TRY IT
The answer must consist of every line in the data that contains "segment".

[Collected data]
---+---
(** Every row of the clean table has the shape [month_start_row]. *)
Lemma derive_month_start (r : RawRecord) (c : CleanRecord) :
  dropna_row (derive in_bounds r) = Some c -> month_start_row c.
Proof.
  intros H. apply dropna_row_some in H as [Hd [Hy [Hm _]]].
  unfold derive in Hy, Hm; cbn [d_Year d_Month] in Hy, Hm.
  rewrite extract_year in Hy. rewrite extract_month in Hm.
  destruct (digit_run_int (n:=4) (Year c)) as [Y HY];
    [lia | eapply on_cell_first_digits_run; eassumption |].
  destruct (digit_run_int (n:=2) (Month c)) as [M HM];
    [lia | eapply on_cell_month_run; eassumption |].
  rewrite (derive_date r Hy Hm HY HM) in Hd.
  destruct ((1 <=? M) && (M <=? 12) && in_bounds (mkdate Y M 1)) eqn:E;
    [|discriminate].
  injection Hd as Hd. apply andb_true_iff in E as [E _].
  apply andb_true_iff in E as [E1 E2].
  unfold month_start_row. rewrite <- Hd; simpl. rewrite HY, HM.
  repeat split; lia.
Qed.

Lemma load_data_month_start (csv : list RawRecord) :
  Forall month_start_row (load_data in_bounds csv).
Proof.
  induction csv as [|r csv IH].
  - constructor.
  - rewrite load_data_cons. apply Forall_app; split; [|exact IH].
    rewrite load_data_single.
    destruct (Number_of_cases r); [|constructor].
    destruct (dropna_row (derive in_bounds r)) eqn:E; [|constructor].
    constructor; [|constructor]. eapply derive_month_start; eassumption.
Qed.

End Loader.

(** A record all of whose derivations succeed gives one row. *)
Lemma load_data_present_row (in_bounds : date -> bool) (r : RawRecord)
    (pre seg mm yyyy : str) (c : Q) (Y M : Z) :
  Number_of_cases r = Some c ->
  refArea r = Some (pre ++ Str.lit "/resource/" ++ seg) ->
  seg <> [] -> Spec.slash_free seg = true ->
  Spec.on_cell Spec.month_before_year (refPeriod r) = Some mm ->
  Spec.on_cell (Spec.first_digits 4) (refPeriod r) = Some yyyy ->
  Str.int_of_digits yyyy = Some Y -> Str.int_of_digits mm = Some M ->
  1 <= M <= 12 -> in_bounds (mkdate Y M 1) = true ->
  load_data in_bounds [r] =
  [mkClean (mkdate Y M 1) yyyy mm (Str.replace "_" " " seg) c].
Proof.
  intros Hc Ha Hne Hsf Hm Hy HY HM HM12 Hb.
  rewrite load_data_single, Hc.
  assert (Hrow : dropna_row (derive in_bounds r) =
                 Some (mkClean (mkdate Y M 1) yyyy mm (Str.replace "_" " " seg) c)).
  { unfold dropna_row.
    rewrite (derive_date in_bounds r Hy Hm HY HM).
    replace ((1 <=? M) && (M <=? 12) && in_bounds (mkdate Y M 1)) with true
      by (symmetry; rewrite Hb, andb_true_r; apply andb_true_iff; split;
          apply Z.leb_le; lia).
    unfold derive; cbn [d_Year d_Month d_Governorate d_cases].
    rewrite extract_year, extract_month, Hy, Hm, Ha, Hc.
    cbn [Re.extract]. rewrite (search_area_some pre Hne Hsf). reflexivity. }
  rewrite Hrow. reflexivity.
Qed.

(** ** C1: what [load_data] keeps *)

(** C1 (as amended).  A raw record with a non-null case count, a [refArea]
    ending in "/resource/" followed by a non-empty slash-free segment, and a
    [refPeriod] with a 2-digit run before "-" and a 4-digit year, whose first
    4-digit run and 2-digit run spell a month 01..12 of a year a [Timestamp]
    can hold, gives exactly one row of the clean table, at its place: the
    Governorate is the segment with underscores turned into spaces, Year is
    the first 4-digit run, Month the 2-digit run, Date the first day of that
    month.  A record with a null case count, or for which one of these
    derivations fails, gives no row. *)
Theorem load_data_keeps_exactly_the_derivable_rows
    (in_bounds : date -> bool) (before after : list RawRecord) (r : RawRecord) :
  (forall (pre seg mm yyyy : str) (c : Q) (Y M : Z),
      Number_of_cases r = Some c ->
      refArea r = Some (pre ++ Str.lit "/resource/" ++ seg) ->
      seg <> [] -> Spec.slash_free seg = true ->
      Spec.on_cell Spec.month_before_year (refPeriod r) = Some mm ->
      Spec.on_cell (Spec.first_digits 4) (refPeriod r) = Some yyyy ->
      Str.int_of_digits yyyy = Some Y -> Str.int_of_digits mm = Some M ->
      1 <= M <= 12 -> in_bounds (mkdate Y M 1) = true ->
      load_data in_bounds (before ++ r :: after) =
      load_data in_bounds before
      ++ mkClean (mkdate Y M 1) yyyy mm (Str.replace "_" " " seg) c
         :: load_data in_bounds after)
  /\
  (Number_of_cases r = None
   \/ (forall pre seg, refArea r = Some (pre ++ Str.lit "/resource/" ++ seg) ->
                       seg = [] \/ Spec.slash_free seg = false)
   \/ Spec.on_cell Spec.month_before_year (refPeriod r) = None
   \/ Spec.on_cell (Spec.first_digits 4) (refPeriod r) = None
   \/ (forall yyyy mm Y M,
          Spec.on_cell (Spec.first_digits 4) (refPeriod r) = Some yyyy ->
          Spec.on_cell Spec.month_before_year (refPeriod r) = Some mm ->
          Str.int_of_digits yyyy = Some Y -> Str.int_of_digits mm = Some M ->
          ~ (1 <= M <= 12 /\ in_bounds (mkdate Y M 1) = true)) ->
   load_data in_bounds (before ++ r :: after) =
   load_data in_bounds before ++ load_data in_bounds after).
Proof.
  split.
  - intros pre seg mm yyyy c Y M Hc Ha Hne Hsf Hm Hy HY HM HM12 Hb.
    rewrite load_data_app, load_data_cons.
    rewrite (@load_data_present_row in_bounds r pre seg mm yyyy c Y M
               Hc Ha Hne Hsf Hm Hy HY HM HM12 Hb).
    reflexivity.
  - intros H. rewrite load_data_app, load_data_cons, load_data_single.
    destruct (Number_of_cases r) as [c|] eqn:Hc; [|reflexivity].
    assert (Hrow : dropna_row (derive in_bounds r) = None);
      [|rewrite Hrow; reflexivity].
    apply dropna_row_none.
    destruct H as [H | [H | [H | [H | H]]]].
    + discriminate.
    + right; right; right; left.
      unfold derive; cbn [d_Governorate].
      destruct (refArea r) as [a|]; [|reflexivity]. cbn [Re.extract].
      destruct (Re.search Re.area_pattern a) as [g|] eqn:Hs; [|reflexivity].
      apply search_area_inv in Hs as [pre [-> [Hne Hsf]]].
      destruct (H pre g eq_refl); congruence.
    + right; right; left.
      unfold derive; cbn [d_Month]. now rewrite extract_month.
    + right; left.
      unfold derive; cbn [d_Year]. now rewrite extract_year.
    + destruct (Spec.on_cell (Spec.first_digits 4) (refPeriod r)) as [yyyy|] eqn:Hy.
      2:{ right; left. unfold derive; cbn [d_Year]. now rewrite extract_year. }
      destruct (Spec.on_cell Spec.month_before_year (refPeriod r)) as [mm|] eqn:Hm.
      2:{ right; right; left. unfold derive; cbn [d_Month].
          now rewrite extract_month. }
      destruct (digit_run_int (n:=4) yyyy) as [Y HY];
        [lia | eapply on_cell_first_digits_run; eassumption |].
      destruct (digit_run_int (n:=2) mm) as [M HM];
        [lia | eapply on_cell_month_run; eassumption |].
      left. rewrite (derive_date in_bounds r Hy Hm HY HM).
      destruct ((1 <=? M) && (M <=? 12) && in_bounds (mkdate Y M 1)) eqn:E;
        [|reflexivity].
      exfalso. apply (H yyyy mm Y M eq_refl eq_refl HY HM).
      apply andb_true_iff in E as [E Hb]. apply andb_true_iff in E as [E1 E2].
      split; [lia | exact Hb].
Qed.

(** C1, witness: the Beirut record of January 2020 between two other
    records, and a record with no URL, which is dropped. *)
Lemma load_data_keeps_exactly_the_derivable_rows_witness :
  load_data Calendar.ns_bounds
    ([] ++ mkRaw (Some (Str.lit "http://data.gov.lb/resource/Mount_Lebanon"))
                 (Some (Str.lit "01-2020")) (Some 10%Q) :: []) =
  [mkClean (mkdate 2020 1 1) (Str.lit "2020") (Str.lit "01")
           (Str.lit "Mount Lebanon") 10%Q]
  /\ load_data Calendar.ns_bounds
       ([] ++ mkRaw (Some (Str.lit "badformat")) (Some (Str.lit "01-2020"))
                    (Some 10%Q) :: []) = [].
Proof.
  split.
  - apply (proj1 (load_data_keeps_exactly_the_derivable_rows
                    Calendar.ns_bounds [] []
                    (mkRaw (Some (Str.lit "http://data.gov.lb/resource/Mount_Lebanon"))
                           (Some (Str.lit "01-2020")) (Some 10%Q)))
             (Str.lit "http://data.gov.lb") (Str.lit "Mount_Lebanon")
             (Str.lit "01") (Str.lit "2020") 10%Q 2020 1);
      try reflexivity; try discriminate; lia.
  - apply (proj2 (load_data_keeps_exactly_the_derivable_rows
                    Calendar.ns_bounds [] []
                    (mkRaw (Some (Str.lit "badformat")) (Some (Str.lit "01-2020"))
                           (Some 10%Q)))).
    right; left. intros pre seg H. exfalso.
    simpl in H. injection H as H.
    apply (f_equal (@List.length ascii)) in H.
    rewrite !length_app in H. simpl in H. lia.
Defined.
---+---
ANSWER AREA
    ending in "/resource/" followed by a non-empty slash-free segment, and a
    Governorate is the segment with underscores turned into spaces, Year is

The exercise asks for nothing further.